Similarly, volume house developments in isolated locations demonstrate the triumph of design and development over the lives of the occupants. Sterile boxes with postage stamp gardens surrounded by high fences, set in developments with minimal or no community facilities, force families to live in a dystopian environment. The homes are usually designed without any imagination, use cheap materials, are badly built, and are set away from existing settlements. They rely totally on the car, which in Britain, unlike the US, is inappropriate. This is because our historic settlements have narrow roads designed for horses, not SUVs.
The housebuilders have profited enormously from these schemes and from the practice of obtaining planning consent on greenfield sites.

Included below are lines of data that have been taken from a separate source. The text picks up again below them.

Definition ref_zones : DbServer := ref_server [(TABLE_NETWORK_ZONECFG, zone_table)].
Lemma ref_zones_ready : zones_ready (view (sysConfig ref_zones)).
Proof. exists zone_table. split_and!; [vm_compute; reflexivity|done|vm_compute; reflexivity]. Qed.
(** Lists of numbers for the zones of the map 7. *)
Definition ref_zone_values (l : list (list Z)) : list (string * json) := zip zone_keys ((λ zs, JArr (JInt <$> zs)) <$> l).
Definition ref_zone_request (l : list (list Z)) : list (string * json) := ref_request "set_zone_cfg" (("map_id", JInt 7) :: ref_zone_values l).
Ltac ref_zone :=
  split; [reflexivity|]; split; [reflexivity|]; intros k v Hkv; unfold ref_zone_values, zone_keys in Hkv; cbn [zip zip_with fmap list_fmap] in Hkv; rewrite !elem_of_cons in Hkv;
  destruct_or! Hkv; [simplify_eq; reflexivity..|by apply elem_of_nil in Hkv].
Ltac ref_values := repeat (constructor; [split_and!; vm_compute; reflexivity|]); constructor.
Lemma zones_roundtrip_witness : ∃ s' a,
  DbServer_OnDpMessage 1 "DP_DB_REQUEST" TYPE_REQUEST (true, JObj (ref_request "get_zone_cfg" [("map_id", JInt 7)])) s' = Ok (Some a, s') ∧
  a = zone_answer 7 (ref_zone_values [[1; -2]; []; [3]; []]).
Proof.
  destruct (zones_roundtrip 1 (ref_zone_request [[1; -2]; []; [3]; []]) (ref_request "get_zone_cfg" [("map_id", JInt 7)])
    (("map_id", JInt 7) :: ref_zone_values [[1; -2]; []; [3]; []]) [("map_id", JInt 7)] 7 (ref_zone_values [[1; -2]; []; [3]; []]) ref_zones)
    as (s' & _ & _ & H); [reflexivity|reflexivity|ref_zone|done|ref_values|vm_compute; lia|apply ref_zones_ready|reflexivity|reflexivity|].
  destruct (H 7) as (a & Ha & Heq); [reflexivity|done|]. exists s', a. split; [exact Ha|exact Heq].
Defined.
Lemma zones_bound_witness : DbServer_OnDpMessage 1 "DP_DB_REQUEST" TYPE_REQUEST
  (true, JObj (ref_zone_request [replicate 1000 1; []; []; []])) ref_zones = Ub UB_OutOfBounds.
Proof.
  apply (zones_bound 1 (ref_zone_request [replicate 1000 1; []; []; []]) (("map_id", JInt 7) :: ref_zone_values [replicate 1000 1; []; []; []])
    7 (ref_zone_values [replicate 1000 1; []; []; []]) ref_zones);
    [reflexivity|reflexivity|ref_zone|done|ref_values|apply Nat.leb_le; vm_compute; reflexivity|apply ref_zones_ready].
Defined.
(* ===== verification/SettingsPath.v ===== *)
(** * From a stored setting to the scheduler

    The database server of DbServer.v and the scheduler of DbData.v together: the
    scheduler's requests are answered by the server, and what the server
    broadcasts is handled by the scheduler. *)

From S2P Require Import Prelude Float Json JsonText Mldb DbBase DbNetwork DbPeripheral DpMessage DbServer SqlTexts MldbRef DbTheorems DbMaps DbTimings.
From S2P Require Import DeviceStates DataModel World DbData System Behaviour.
From Stdlib Require Import Ascii.
From stdpp Require Import pretty.
#[local] Open Scope Z_scope.

(** The body of the scheduler's query. *)
Definition query_body (ty : string) : list (string * json) :=
  if bool_decide (ty = "get_zone_cfg") then [("map_id", JInt 1)] else [].

(** ** The scheduler's side *)
Section scheduler.
Context {R : RealFormat} {E : Env}.

Definition level_event (ty key : string) (z : Z) : event := EvDp "DP_PERIPHERALS_REQUEST" (World.request ty [(key, JInt z)]).
Definition levels (m : Z) : list event :=
  match type_levels m with
  | Some (mid, mop, side) => [level_event "set_mid_level" "level" mid; level_event "set_mop_ctrl" "ctrl" mop; level_event "set_side_level" "level" side]
  | None => []
  end.

Lemma clean_type_broadcast jl l m w : jfind "type" jl = Some (JStr "set_clean_type") → jfind "body" jl = Some (JObj l) →
  jfind "mode" l = Some (JInt m) → in_s 32 m → ∃ w', OnDpDb_Message "DP_DB_BROADCAST" (Some (JObj jl)) w = Ok (tt, w') ∧ out w' = out w ++ levels m.
Proof.
  intros Ht Hb Hm Hin. unfold OnDpDb_Message. rewrite run_when_true by done. rewrite run_bind, (run_lift _ (JStr "set_clean_type")) by (simpl; by rewrite Ht).
  cbn beta iota. rewrite run_bind, (run_lift _ (JObj l)) by (simpl; by rewrite Hb). cbn beta iota. cbn [asString dispatch g_dpmsg_table].
  rewrite bool_decide_true by done. unfold Clean_type. rewrite run_bind, (run_lift _ m) by by apply JV_TO_INT_find. cbn beta iota. unfold levels.
  destruct (type_levels m) as [[[mid mop] side]|]; [|exists w; by rewrite app_nil_r]. eexists. split; [reflexivity|]. simpl. by rewrite <-!app_assoc.
Qed.
Lemma work_clean_type_run m jr w : db_reply "get_clean_type" = Some jr → (b ← jkey jr "body"; jkey b "mode") = Ok (JInt m) → in_s 32 m →
  ∃ w', work_clean_type w = Ok (tt, w') ∧ clean_mode (db w') = m ∧ out w' ≡ₚ out w ++ EvDp "DP_DB_REQUEST" (World.request "get_clean_type" []) :: levels m.
Proof.
  intros Hr Hm Hin. unfold work_clean_type, get_clean_type, reply_int. rewrite Hr. destruct (jkey jr "body") as [b|] eqn:Hb; [|done]. cbn [mbind res_bind] in Hm.
  rewrite !run_bind. unfold db_request, emit at 1. rewrite run_modify. cbn beta iota. rewrite run_bind. rewrite run_bind, (run_lift _ b) by done. cbn beta iota.
  rewrite run_bind, (run_lift _ (JInt m)) by done. cbn beta iota. replace (isInt (JInt m)) with true.
  2: { symmetry. unfold isInt, in_s, minInt, maxInt in *. apply andb_true_intro. split; apply Z.leb_le; lia. }
  rewrite run_bind, (run_lift _ m) by (cbn [asInt]; by rewrite swrap_id). cbn beta iota. rewrite run_ret. cbn beta iota. rewrite run_bind.
  unfold set_clean_mode at 1. rewrite run_modify. cbn beta iota. rewrite run_ret. cbn beta iota. unfold levels. destruct (type_levels m) as [[[mid mop] side]|].
  - eexists. split; [reflexivity|]. split; [done|]. simpl. rewrite <-!app_assoc. apply Permutation_app_head. constructor.
    apply (Permutation_app_comm [_] [_; _]).
  - eexists. split; [reflexivity|]. split; [done|]. simpl. done.
Qed.

(** ** The week *)
Definition to_value (d : list Z) : Clean_value := mkCleanValue (default 0 (d !! 0%nat)) (default 0 (d !! 1%nat)) (default 0 (d !! 2%nat)).
(** The days on which a cleaning is wanted. *)
Definition wanted (ds : list (list Z)) : list Clean_value := List.filter (λ v, cv_enable v =? 1) (to_value <$> ds).
Lemma append_days ds l : Forall (λ d, length d = 3%nat ∧ Forall (in_s 32) d) ds → ∀ n w, (n + length l = length ds)%nat → drop n ds = l →
  ∃ w', iterM (append_clean_value (JArr (day_json <$> ds))) (seq n (length l)) w = Ok (tt, w') ∧
    time_clean (db w') = time_clean (db w) ++ wanted l ∧ reservation_value (db w') = reservation_value (db w) ∧ out w' = out w.
Proof.
  intros Hds. induction l as [|d l IH]; intros n w Hn Hd; [exists w; by rewrite app_nil_r|]. cbn [length seq iterM] in *.
  assert (ds !! n = Some d) as Hl by (by rewrite <-(Nat.add_0_r n), <-lookup_drop, Hd).
  destruct (Forall_lookup_1 _ _ _ _ Hds Hl) as [H3 Hz]. destruct d as [|z1 [|z2 [|z3 [|]]]]; try done. do 3 (apply Forall_cons in Hz as [? Hz]).
  assert (read_clean_value (JArr (day_json <$> ds)) n = Ok (mkCleanValue z1 z2 z3)) as Hr.
  { unfold read_clean_value. cbn [jidx]. rewrite list_lookup_fmap, Hl. simpl. by rewrite !swrap_id. }
  set (w1 := if z2 =? 1 then with_db (λ d, mkDb (clean_mode d) (disturb_start_time d) (disturb_end_time d) (reservation_value d) (donot_disturb_value d)
    (time_clean d ++ [mkCleanValue z1 z2 z3])) w else w).
  destruct (IH (S n) w1 ltac:(lia)) as (w' & Hw' & Ht & Hres & Ho).
  { rewrite <-Nat.add_1_r, <-drop_drop, Hd. done. }
  exists w'. assert (append_clean_value (JArr (day_json <$> ds)) n w = Ok (tt, w1)) as Ha.
  { unfold append_clean_value. rewrite run_bind, (run_lift _ _ _ Hr). cbn beta iota. unfold w1. cbn [cv_enable].
    destruct (z2 =? 1) eqn:Hz2; [by rewrite run_when_true|by rewrite run_when_false]. }
  rewrite run_bind, Ha. split; [done|]. rewrite Ht, Hres, Ho. unfold w1, wanted. cbn [fmap list_fmap List.filter]. change (cv_enable (to_value [z1; z2; z3])) with z2.
  destruct (z2 =? 1); cbn [db with_db time_clean reservation_value out]; [by rewrite <-app_assoc|done].
Qed.
Lemma get_timing_run ds mode jr w : db_reply "get_timing_clean_cfg" = Some jr → jkey jr "body" = Ok (week_json mode 1 ds) →
  Forall (λ d, length d = 3%nat ∧ Forall (in_s 32) d) ds → ∃ w', get_timing_clean_cfg w = Ok (1, w') ∧
  time_clean (db w') = time_clean (db w) ++ wanted ds ∧ out w' = out w ++ [EvDp "DP_DB_REQUEST" (World.request "get_timing_clean_cfg" [])].
Proof.
  intros Hr Hb Hds. unfold get_timing_clean_cfg, reply_int. rewrite Hr. rewrite run_bind. unfold db_request, emit. rewrite run_modify. cbn beta iota.
  set (w1 := with_out _ w). rewrite run_bind, run_bind, (run_lift _ _ _ Hb). cbn beta iota. rewrite run_bind, (run_lift _ (JInt 1)) by done.
  cbn beta iota. change (isInt (JInt 1)) with true. cbn beta iota. rewrite run_bind, (run_lift _ 1) by done. cbn beta iota. rewrite run_ret.
  cbn beta iota. rewrite run_bind, (run_lift _ _ _ Hb). cbn beta iota. rewrite run_bind, (run_lift _ (JArr (day_json <$> ds))) by done. cbn beta iota.
  rewrite run_bind, run_when_true by done. cbn [jsize]. rewrite length_fmap.
  destruct (append_days ds ds Hds 0%nat w1 eq_refl eq_refl) as (w' & Hw' & Ht & _ & Ho). exists w'. by rewrite Hw'.
Qed.
Lemma time_clean_broadcast jl b mode new w : jfind "type" jl = Some (JStr "set_timing_clean_cfg") → jfind "body" jl = Some (JObj b) →
  week_body mode 1 new b → ∃ w', OnDpDb_Message "DP_DB_BROADCAST" (Some (JObj jl)) w = Ok (tt, w') ∧
  reservation_value (db w') = 1 ∧ time_clean (db w') = time_clean (db w) ∧ out w' = out w.
Proof.
  intros Ht Hb (_ & He & _). unfold OnDpDb_Message. rewrite run_when_true by done.
  rewrite run_bind, (run_lift _ (JStr "set_timing_clean_cfg")) by (simpl; by rewrite Ht).
  cbn beta iota. rewrite run_bind, (run_lift _ (JObj b)) by (simpl; by rewrite Hb). cbn beta iota.
  change (dispatch g_dpmsg_table (asString (JStr "set_timing_clean_cfg")) (JObj b)) with (Time_clean (JObj b)). unfold Time_clean.
  rewrite run_bind, (run_lift _ 1) by by apply JV_TO_INT_find. by eexists.
Qed.
End scheduler.

(** ** Both *)
Section path.
Context {M : Mldb} {J : JsonText} {R : RealFormat} {Y : YamlCpp} {Sp : MldbSpec M J} {E : Env}.
Implicit Types s : DbServer.
Abbreviation vw s := (view (sysConfig s)).
Abbreviation handle fuel jreq s := (DbServer_OnDpMessage fuel "DP_DB_REQUEST" TYPE_REQUEST (true, JObj jreq) s).

(** The environment of the scheduler whose database server is in the state [s]. *)
Definition server_reply (fuel : nat) s (ty : string) : option json :=
  match DbServer_OnDpMessage fuel "DP_DB_REQUEST" TYPE_REQUEST (true, World.request ty (query_body ty)) s with
  | Ok (Some a, _) => Some a
  | _ => None
  end.
Definition server_env (fuel : nat) s : Env :=
  Build_Env falls_off get_clean_area get_clean_time map_exists (server_reply fuel s) garbage_time garbage_vertex garbage_id.

(** The clean type from its request to the motors: set_clean_type is stored and
    broadcast; the scheduler that gets the broadcast sets the levels of that type,
    and one that asks the server at the start of a cleaning sets the same
    levels. *)
Theorem clean_type_path fuel jl l m old s :
  jfind "type" jl = Some (JStr "set_clean_type") → jfind "body" jl = Some (JObj l) → jfind "mode" l = Some (JInt m) → in_s 32 m →
  int_row (vw s) TABLE_NETWORK_CLEANTYPE ["mode"] [old] → ∃ s' b,
  handle fuel jl s = Ok (Some (answer 0 "set_clean_type" JNull), s') ∧ sent s' = sent s ++ [("DP_DB_BROADCAST", b)] ∧
  ∀ w, ∃ w1 w2, OnDpDb_Message "DP_DB_BROADCAST" (Some b) w = Ok (tt, w1) ∧ out w1 = out w ++ levels m ∧
    @work_clean_type (server_env fuel s') w = Ok (tt, w2) ∧ clean_mode (db w2) = m ∧
    out w2 ≡ₚ out w ++ EvDp "DP_DB_REQUEST" (World.request "get_clean_type" []) :: levels m.
Proof.
  intros Ht Hb Hm Hin Hrow. assert (good_keys ["mode"]) as Hk by (split_and!; [done|apply (bool_decide_unpack _); vm_compute; exact I|by repeat constructor]).
  assert (("set_clean_type", "get_clean_type", (50%nat, TABLE_NETWORK_CLEANTYPE, ["mode"])) ∈ settings) as Hs by left.
  destruct (settings_handlers fuel _ _ _ _ _ Hs) as [(h & Hh & Hhs) (g & Hgh & Hgs)].
  destruct (set_ints_run 50 TABLE_NETWORK_CLEANTYPE ["mode"] jl (JObj l) JNull [m] [old] s Hk) as (s' & Hset & Hrow' & _ & Hsent);
    [simpl; lia|done|exists l; split; [done|by constructor; [|constructor]]|by constructor; [|constructor]|done|].
  exists s', (JObj jl). split_and!; [by eapply request_run; [| |rewrite Hhs|left]|done|]. intros w.
  destruct (clean_type_broadcast jl l m w Ht Hb Hm Hin) as (w1 & H1 & Ho1).
  destruct (@work_clean_type_run (server_env fuel s') m (answer 0 "get_clean_type" (JObj [("mode", JInt m)])) w) as (w2 & H2 & Hm2 & Ho2); [|done|done|by exists w1, w2].
  cbn [db_reply server_env]. unfold server_reply. change (World.request _ _) with (JObj [("type", JStr "get_clean_type")]). erewrite (request_run fuel "get_clean_type" g); [reflexivity|done|done| |by left].
  rewrite Hgs. by apply (get_ints_run TABLE_NETWORK_CLEANTYPE ["mode"] [m]); [|constructor; [|constructor]|].
Qed.

(** C4. A week that is set and switched on, from its request to the scheduler: the
    broadcast makes the scheduler look, and its query brings exactly the days that
    are wanted, in their order: those of the request and those kept from before. *)
Theorem week_path fuel jl b mode new old ds s :
  jfind "type" jl = Some (JStr "set_timing_clean_cfg") → jfind "body" jl = Some (JObj b) →
  week_body mode 1 new b → in_s 32 mode → Forall (Forall (in_s 32)) new → (length new <= 7)%nat →
  on_off (vw s) old.1 old.2 → week (vw s) ds → Forall (Forall (in_s 32)) ds → ∃ s' br,
  handle fuel jl s = Ok (Some (answer 0 "set_timing_clean_cfg" JNull), s') ∧ sent s' = sent s ++ [("DP_DB_BROADCAST", br)] ∧
  ∀ w, ∃ w1 w2, OnDpDb_Message "DP_DB_BROADCAST" (Some br) w = Ok (tt, w1) ∧ reservation_value (db w1) = 1 ∧
    @get_timing_clean_cfg (server_env fuel s') w1 = Ok (1, w2) ∧
    time_clean (db w2) = time_clean (db w) ++ wanted (new ++ drop (length new) ds) ∧
    out w2 = out w ++ [EvDp "DP_DB_REQUEST" (World.request "get_timing_clean_cfg" [])].
Proof.
  intros Ht Hb Hbody Hm Hin Hl Ho Hw Hds.
  destruct (set_week_run jl b mode 1 new old ds s) as (s' & Hr & Ho' & Hw' & Hs'); try done.
  exists s', (JObj jl). split_and!; [by eapply request_run; [| |exact Hr|left]|done|]. intros w.
  destruct (time_clean_broadcast jl b mode new w Ht Hb Hbody) as (w1 & H1 & Hres & Htc & Ho1).
  assert (Forall (Forall (in_s 32)) (new ++ drop (length new) ds)) as Hall by (apply Forall_app; split; [done|by apply Forall_drop]).
  destruct (@get_timing_run (server_env fuel s') (new ++ drop (length new) ds) mode (answer 0 "get_timing_clean_cfg" (week_json mode 1 (new ++ drop (length new) ds))) w1)
    as (w2 & H2 & Ht2 & Ho2).
  - cbn [db_reply server_env]. unfold server_reply. change (World.request _ _) with (JObj [("type", JStr "get_timing_clean_cfg")]). erewrite (request_run fuel "get_timing_clean_cfg"); [reflexivity|done|reflexivity| |by left].
    by apply get_week_run.
  - done.
  - destruct Hw' as (t & _ & _ & _ & Hd). apply Forall_lookup_2. intros i d Hi. split; [by apply (Hd i d)|]. by eapply Forall_lookup_1 in Hall.
  - exists w1, w2. by rewrite Ht2, Ho2, Htc, Ho1.
Qed.
End path.

Definition ref_type : DbServer := ref_server [(TABLE_NETWORK_CLEANTYPE, one_row "id INTEGER PRIMARY KEY,mode INT DEFAULT 2" [("mode", "2")])].
Definition w0 : World := init_world 0 0 0.
Definition path_env : Env := env0 None.
Lemma clean_type_path_witness : ∃ s' w2,
  @work_clean_type (@server_env ref_Mldb ref_JsonText ref_fmt path_env 1 s') w0 = Ok (tt, w2) ∧ clean_mode (db w2) = 3 ∧
  out w2 ≡ₚ EvDp "DP_DB_REQUEST" (World.request "get_clean_type" []) ::
    [level_event "set_mid_level" "level" 1; level_event "set_mop_ctrl" "ctrl" 1; level_event "set_side_level" "level" 2].
Proof.
  destruct (@clean_type_path ref_Mldb ref_JsonText ref_fmt ref_MldbSpec path_env 1 (ref_request "set_clean_type" [("mode", JInt 3)]) [("mode", JInt 3)] 3 2 ref_type)
    as (s' & b & _ & _ & H); [reflexivity|reflexivity|reflexivity|done| |].
  - eexists. split; [vm_compute; reflexivity|]. split; [done|]. split; [vm_compute; reflexivity|done].
  - destruct (H w0) as (w1 & w2 & _ & _ & H2 & Hm & Ho). exists s', w2. split; [exact H2|]. split; [exact Hm|exact Ho].
Defined.
(** Monday at eight is asked for; the days from Wednesday on are as before. *)
Lemma week_path_witness : ∃ s' w1 w2,
  @get_timing_clean_cfg (@server_env ref_Mldb ref_JsonText ref_fmt path_env 1 s') w1 = Ok (1, w2) ∧ time_clean (db w2) = [mkCleanValue 1 1 28800].
Proof.
  destruct (@week_path ref_Mldb ref_JsonText ref_fmt ref_MldbSpec path_env 1 (ref_request "set_timing_clean_cfg" ref_week_body) ref_week_body
    1 [[1; 1; 28800]; [2; 0; 0]] (0, 0) ref_days ref_week)
    as (s' & br & _ & _ & H); try reflexivity.
  - apply ref_week_body_ok.
  - done.
  - apply (bool_decide_unpack _). vm_compute. exact I.
  - simpl. lia.
  - apply ref_week_ok.
  - apply ref_week_ok.
  - apply (bool_decide_unpack _). vm_compute. exact I.
  - destruct (H w0) as (w1 & w2 & _ & _ & H2 & Ht & _). exists s', w1, w2. split; [exact H2|]. rewrite Ht. reflexivity.
Defined.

Britain’s population has been growing at a rapid rate:
According to the ONS, It is projected that there will be an additional 7.5 million people aged 65 years and over in the UK in 50 years' time. This is due to increased immigration and longevity.
Now UK housebuilders are sitting on a million new planning-approved plots, most of which (if they are built) will be the usual box housing estates on sites such as disused airfields and farmers’ fields requiring total car reliance.
Surely there’s a better place to put them?
Indeed there is.
British towns are by rivers and sea and are typically subject to flood risk. There are three types of flood risk: surface (water cascading down a hill, for example); river; and coastal.
Take the Thames Valley.
The area has been booming partly because 70% of international companies setting up in the UK do so within one hour of Heathrow. There is considerable investment in infrastructure including Crossrail and M4 improvements. It’s an attractive area that includes Oxford and Reading, a boom town.
Most of the towns suffer from surface and river flood risk so local authorities have been allocating dormitory sites on higher ground between towns and villages. For example South Oxfordshire plans to build 13,500 homes on green and brown belt sites, including Chalgrove Airfield.
No doubt if these homes are built the residents will be driving their oversized cars into Oxford at the weekend and trying to find somewhere to park.
And yet Oxford, as with most towns in the Thames Valley, has an area within it representing around 30% of its overall size that is flood risk land. Building raised roads and flood-adaptive homes on this land is technically feasible and has been done successfully in Holland.
The north west quadrant of Oxford is ideal for this purpose. Living there would allow new residents to walk or cycle into the town centre or railway station. They could use existing amenities. It would leave the Green Belt in tact. And most important, would give the residents a great lifestyle, even if there were extreme floods.
If the new developments were substantial (ie more than 500 homes) there would have to be new community facilities, such as surgery or primary school. But this would be minimised because the developments would be more proportionate to the existing towns that they complement.
Redundant flood land could be transformed into waterside living with wetlands for wildflife and watersports. The developments would incorporate significant investment in flood water management for the specific site; this could benefit neighbouring areas where there are old houses at flood risk that do are not flood adaptive. This is because the water management could take those vulnerable old houses out of flood risk.
So what’s stopping this from happening?
The National Planning Policy Framework does not recognise flood-adaptive technology when assessing the suitability of a site.
This would be like ruling out the Channel Tunnel or Severn Bridge because boring machines and suspension bridge technology are not recognised.
So the sooner that the UK adopts the Dutch can-float building code and allows for appropriate technology in planning applications, the better we will all be.